I went to the park today and I met a woman who was there with her twin boys. They are 3 years old and bundles of energy. I made a comment that I didn't know how she did it and she said to me "I don't know what it is like to raise just one so I can't really compare." This reminded me of one of the comments that I got a lot when my husband was gone for both his initial training and then his deployment. "I don't know how you do it by yourself for so long." This is a statement that just about every military spouse has probably heard at least once in their married life as well as most single parents. The first person to ever say it to me was my husband's aunt when he was in basic training. I remember looking at her with a look of confusion and saying "What other choice do I have?" To me there was no other choice. Believe it or not, the world doesn't just completely come to a halt when your spouse leaves for any amount of time. Some days you may feel like it is going to but sure enough, when you wake up the next morning, it's still turning.
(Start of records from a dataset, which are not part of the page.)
(** * Insider wallet PnL manager: position reconstruction and redistribution

    A shallow embedding of the two PnL calculators (the pool-capped one and
    the break-even variant) and of [TokenService.fetchWalletData], followed
    by the properties of the specification that concern them.

    Numbers.  The program computes with JavaScript numbers.  This
    development abstracts from rounding and overflow: a number is an exact
    rational or one of +Infinity, -Infinity and NaN.  Arithmetic on finite
    values is exact; division by zero and the propagation of the non-finite
    values follow ECMAScript.  The two signed zeros are identified.

    The statements about the two calculators do not lean on the exactness:
    they are equalities between values that the program computes by the
    same operations in the same order, facts about the values that are not
    finite, and the identities x + 0 = x, x / 1 = x, x * 1 = x and
    x / x = 1 (x finite, not 0), which IEEE-754 arithmetic shares. *)

From Stdlib Require Import QArith Qcanon Field ZArith List Lia.
From stdpp Require Import base option list numbers strings pretty gmap.

Local Open Scope Z_scope.

(** ** JavaScript numbers *)

Module JsNum.

Inductive num : Type :=
  | Fin (q : Qc)
  | PInf
  | NInf
  | NaN.

Global Instance num_eq_dec : EqDecision num.
Proof. solve_decision. Defined.

Definition ofZ (z : Z) : num := Fin (Qc_of_Z z).

Definition zero : num := Fin 0%Qc.

Definition isFin (a : num) : Prop :=
  match a with Fin _ => True | _ => False end.

(** The rational behind a finite number (0 for the others). *)
Definition toQc (a : num) : Qc :=
  match a with Fin q => q | _ => 0%Qc end.

Definition neg (a : num) : num :=
  match a with
  | Fin q => Fin (- q)%Qc
  | PInf => NInf
  | NInf => PInf
  | NaN => NaN
  end.

Definition add (a b : num) : num :=
  match a, b with
  | NaN, _ | _, NaN => NaN
  | Fin x, Fin y => Fin (x + y)%Qc
  | PInf, NInf | NInf, PInf => NaN
  | PInf, _ | _, PInf => PInf
  | NInf, _ | _, NInf => NInf
  end.

Definition sub (a b : num) : num := add a (neg b).

(** The infinity of the sign of [c] times the sign of a positive infinity
    ([flip = false]) or a negative one ([flip = true]); NaN when [c] is
    [Eq], i.e. Infinity * 0. *)
Definition signedInf (c : comparison) (flip : bool) : num :=
  match c, flip with
  | Eq, _ => NaN
  | Gt, false | Lt, true => PInf
  | Gt, true | Lt, false => NInf
  end.

Definition mul (a b : num) : num :=
  match a, b with
  | NaN, _ | _, NaN => NaN
  | Fin x, Fin y => Fin (x * y)%Qc
  | PInf, Fin y | Fin y, PInf => signedInf (y ?= 0)%Qc false
  | NInf, Fin y | Fin y, NInf => signedInf (y ?= 0)%Qc true
  | PInf, PInf | NInf, NInf => PInf
  | PInf, NInf | NInf, PInf => NInf
  end.

Definition div (a b : num) : num :=
  match a, b with
  | NaN, _ | _, NaN => NaN
  | Fin x, Fin y =>
      match (y ?= 0)%Qc with
      | Eq => signedInf (x ?= 0)%Qc false
      | _ => Fin (x / y)%Qc
      end
  | Fin _, (PInf | NInf) => Fin 0%Qc
  | PInf, Fin y => match (y ?= 0)%Qc with Lt => NInf | _ => PInf end
  | NInf, Fin y => match (y ?= 0)%Qc with Lt => PInf | _ => NInf end
  | (PInf | NInf), (PInf | NInf) => NaN
  end.

(** [Math.abs] *)
Definition abs (a : num) : num :=
  match a with
  | Fin q => match (q ?= 0)%Qc with Lt => Fin (- q)%Qc | _ => Fin q end
  | PInf | NInf => PInf
  | NaN => NaN
  end.

(** [a > b] *)
Definition gtb (a b : num) : bool :=
  match a, b with
  | NaN, _ | _, NaN => false
  | Fin x, Fin y => match (x ?= y)%Qc with Gt => true | _ => false end
  | PInf, (Fin _ | NInf) => true
  | Fin _, NInf => true
  | _, _ => false
  end.

(** [a <= b] *)
Definition leb (a b : num) : bool :=
  match a, b with
  | NaN, _ | _, NaN => false
  | Fin x, Fin y => match (x ?= y)%Qc with Gt => false | _ => true end
  | NInf, _ | _, PInf => true
  | _, _ => false
  end.

(** [Math.min(a, b)] *)
Definition min (a b : num) : num :=
  match a, b with
  | NaN, _ | _, NaN => NaN
  | _, _ => if leb a b then a else b
  end.

(** [Math.max(a, b)] *)
Definition max (a b : num) : num :=
  match a, b with
  | NaN, _ | _, NaN => NaN
  | _, _ => if leb a b then b else a
  end.

(** [a === 0] *)
Definition isZero (a : num) : bool := bool_decide (a = zero).

(** ToBoolean of a number: false for 0 and NaN. *)
Definition truthy (a : num) : bool :=
  match a with
  | NaN => false
  | _ => negb (isZero a)
  end.

(** [a || b] on numbers *)
Definition orElse (a b : num) : num := if truthy a then a else b.

End JsNum.

Import JsNum.

Declare Scope num_scope.
Delimit Scope num_scope with num.
Bind Scope num_scope with num.
Infix "+" := add : num_scope.
Infix "-" := sub : num_scope.
Infix "*" := mul : num_scope.
Infix "/" := div : num_scope.
Notation "- a" := (neg a) : num_scope.
Infix ">?" := gtb : num_scope.

(** ** The wallet records (DataInput.WalletData, PnLCalculator.CalculatedWallet) *)

Record WalletData : Type := {
  id : string;
  walletAddress : string;
  tokenName : string;
  investedAmount : num;
  entryMarketCap : num;
  exitMarketCap : num
}.
(** * The vSphere virtual-machine resource: create, read, update, delete

    A shallow embedding of [vsphere/resource_vsphere_virtual_machine.go].

    The resource functions talk to three collaborators that live outside the
    file: Terraform's [schema.ResourceData] (the tracked state and the
    configuration, read through [Get]/[GetOk] and written through
    [Set]/[SetId]/[SetConnInfo]), the govmomi client (finder, property
    collector, tasks) and the clock.  [ResourceData] is modelled as a flat
    attribute map read through the resource's own schema (which is part of the
    file); the govmomi client and the clock are a record of answers,
    [Platform]; every call made to them is appended to a log, so that the
    order and the number of calls can be stated.  The float64 arithmetic of
    the boot delay is the binary64 arithmetic of [SpecFloat]. *)

From Stdlib Require Import ZArith QArith Lia Ascii String SpecFloat.
From stdpp Require Import base strings gmap list pretty.

Local Open Scope Z_scope.

(** ** Values of type [interface{}] *)

(** Go's [error], and the opaque handles govmomi hands out. *)
Definition error := string.
Definition Datacenter := string.
Definition VMRef := string.
Definition Task := string.

(** What [d.Get] returns and [d.Set] receives is an [interface{}]: a value
    together with its dynamic type. *)
Inductive value :=
| VNil
| VString (s : string)
| VInt (n : Z)
| VDatacenter (dc : Datacenter).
I know that five years ago I would have never thought I could make it as a military spouse, but here I am two years in the military world and somehow I'm still standing. It all goes back to that one truth. What choice do I have? My son still needs someone to care for him. The cat and fish still need to be fed. Bills still have to be paid and the trash has to go out. Life is still there and you are the one responsible for it. This is true no matter who you are or what your spouse does, so why should it be any different for me just because my husband is gone for longer periods of time. What makes you think that life is just going to put itself on hold for me just so I can throw a pity party. Sorry, it doesn't work that way.
Another thing I've noticed is that a lot of people I know, including military spouses, underestimate their strength. I know I am guilty of this at times. It is so hard to face something as big as being left alone for a year in a new place and not feel a little overwhelmed, but if you just remember that you just need to put one foot in front of the other and do what you have to do, then you will be ok. It's not going to be easy. Some days it will seem nearly impossible, but you can get through it. It's just at some point we had to make a decision that our marriage and our family was the most important thing and this was the situation we were dealt so we just put on our own pair of combat boots and did what we had to do.
Life is what you make of it no matter who you are or what your spouse does. Some people just choose to make more out of it than others. I like to think that most people are handed lemons and make lemonade, but military wives are handed lemons and find a way to turn them into a four course meal.